Consider this question: How many cigarettes does one have to smoke to get cancer? Or how much radiation exposure must one endure before developing cancer? We would probably be hard pressed to answer these questions with a single number. Yet, we know a lot about the relationship between smoking cigarettes and getting cancer, and we turn to science and the medical profession to help. Could we do something similar with the Texas case by turning to social scientists and educational professionals, including universities, themselves for help? The answer is yes, but the conservatives on the Court seem less interested in this approach or any approach that would support UT’s policy.
Could we also consider answering the question of how long it would take to reach critical mass by using the methods now in place in Texas or elsewhere in the United States? Is there a time when we will not need to use race considerations to achieve critical mass or a diverse student body in higher education? There is a long answer to these questions and a short one. I will give you the short one.
As long as we use race to sort students in K–12 schools, as explained above — by relying on neighborhoods for assignments — we will need a remedy in higher education to overcome this obstacle to opportunity.
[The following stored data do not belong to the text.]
Lemma obj_alloc_iovecs_spec li n p :
  0 <= li → 0 < n <= 120 → li + (n - 1) * bs < size →
  chain (ci_size (block_batch li n)) li (ci_vecs (block_batch li n)) (batch_end li n) ∧
  Z.of_nat (length (ci_vecs (block_batch li n))) = n ∧
  ∃ rc p', obj_alloc_iovecs n bs li size p = (rc, (if rc =? 0 then Some (block_batch li n) else None), p') ∧ rc <= 0.
Proof.
  intros Hli Hn Hlast.
  assert (Hnb : n * bs <= 120 * bs) by (apply Z.mul_le_mono_nonneg_r; lia).
  assert (0 <= (n - 1) * bs) by (apply Z.mul_nonneg_nonneg; lia).
  split; [|split].
  - pose proof (batch_chain li (Z.to_nat n) 0 n Hli) as Hc. rewrite Z2Nat.id in Hc by lia.
    rewrite Z.mul_0_l, Z.add_0_r in Hc. apply Hc; lia.
  - simpl. rewrite length_fmap, length_seqZ. lia.
  - unfold obj_alloc_iovecs. destruct (plan_next p) as [ok1 p1], (plan_next p1) as [ok2 p2].
    destruct (ok1 && ok2).
    + exists 0, p2. unfold block_batch. rewrite u64_small by nia. done.
    + exists (- ENOMEM), p2. split; [done|unfold ENOMEM; lia].
Qed.
End Batch.

Lemma size_blocks_spec size bs : 0 < bs → 0 < size → size + 121 * bs < 2 ^ 64 →
  ∃ n, size_blocks size bs = Done n ∧ 0 < n ∧ (n - 1) * bs < size <= n * bs.
Proof.
  intros Hbs Hs Hfit. unfold size_blocks. rewrite (proj2 (Z.eqb_neq bs 0)) by lia.
  eexists; split; [done|]. rewrite (u64_small (size - 1)) by lia.
  pose proof (div_mod_eq (size - 1) bs Hbs). pose proof (mod_bound (size - 1) bs Hbs).
  assert (0 <= (size - 1) / bs < size) by (split; [apply Z.div_pos; lia|apply Z.div_lt_upper_bound; nia]).
  rewrite u64_small by lia. split; [lia|]. nia.
Qed.

(** ** Opening and creating *)
Section Objects.
Context `{HostOrder} `{ObjService}.

Abbreviation objs w := (sv_objects (cw_sv w)).

Lemma cmd_open_spec oid o w rc o' w' : obj_open oid o w = (rc, o', w') →
  rc <= 0 ∧ (∀ id, objs w' id = objs w id) ∧ mo_attrs_updated o' = mo_attrs_updated o ∧
  ((sv_start (CallOpen oid) o (cw_sv w)).1.1 = 0 → mo_id o' = oid ∧ mo_drv_obj o' ≠ None) ∧
  (rc = 0 → ∃ v, objs w oid = Some v ∧ mo_id o' = oid ∧ mo_drv_obj o' ≠ None ∧
     moa_size (mo_attrs o') = ov_size v) ∧
  (rc = - ENOENT → objs w oid = None ∧ moa_size (mo_attrs o') = moa_size (mo_attrs o)).
Proof.
  unfold obj_open, cmd_start, mio_cmd_wait_on_op.
  destruct (sv_start (CallOpen oid) o (cw_sv w)) as [[rc1 o1] s1] eqn:E1. simpl.
  apply sv_start_ok in E1 as (Hr1 & Hobj1 & Hno & Hsz & Hup & Hok). destruct (Z.eqb_spec rc1 0) as [->|Hne]; simpl.
  - destruct (sv_wait (CallOpen oid) o1 s1) as [[[rc2 d2] o2] s2] eqn:E2. intros [= <- <- <-]. simpl.
    apply sv_wait_ok in E2 as (Hr2 & Hfr2 & Hb & Hid & Hdrv & Hup2 & Hrc0 & Hn). simpl in *.
    destruct (Hok eq_refl) as [Hid1 Hd1].
    split; [done|]. split.
    { intros id. destruct (decide (id = oid)) as [->|Hne]; [by rewrite Hb, Hobj1|by rewrite Hfr2, Hobj1]. }
    split; [congruence|]. split; [intros _; split; [congruence|tauto]|]. split.
    + intros Hrc. destruct (Hrc0 Hrc) as (v & Hv & Hs). exists v. rewrite <- Hobj1. split; [done|].
      split; [congruence|]. split; [tauto|done].
    + intros Hrc. destruct (Hn Hrc) as [Hv Hs]. rewrite <- Hobj1. split; [done|congruence].
  - intros [= <- <- <-]. simpl. do 3 (split; [done|]). split; [done|]. split; done.
Qed.

(** The hints of a creation: one entry. *)
Definition cmd_hints (chint : option mio_cmd_obj_hint) : option mio_hint_map :=
  (λ c, MkHintMap 32 1 (Arr (co_hkey c :: replicate 31 (-1))) (Arr (co_hvalue c :: replicate 31 0))) <$> chint.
Unfortunately, the conservatives on the Court seem uninterested in seeking meaningful answers to the questions of whether or not we can identify the numbers needed to constitute critical mass at any given time and whether we can figure out how long it would take to reach critical mass using affirmative action methods — except in so far as the questions may be used to attack UT’s limited use of race.
If we are to have a society that draws upon all of its talents and does not consign people to inferior opportunities in life based on where they live or how much money they have, we will need carefully designed affirmative action interventions.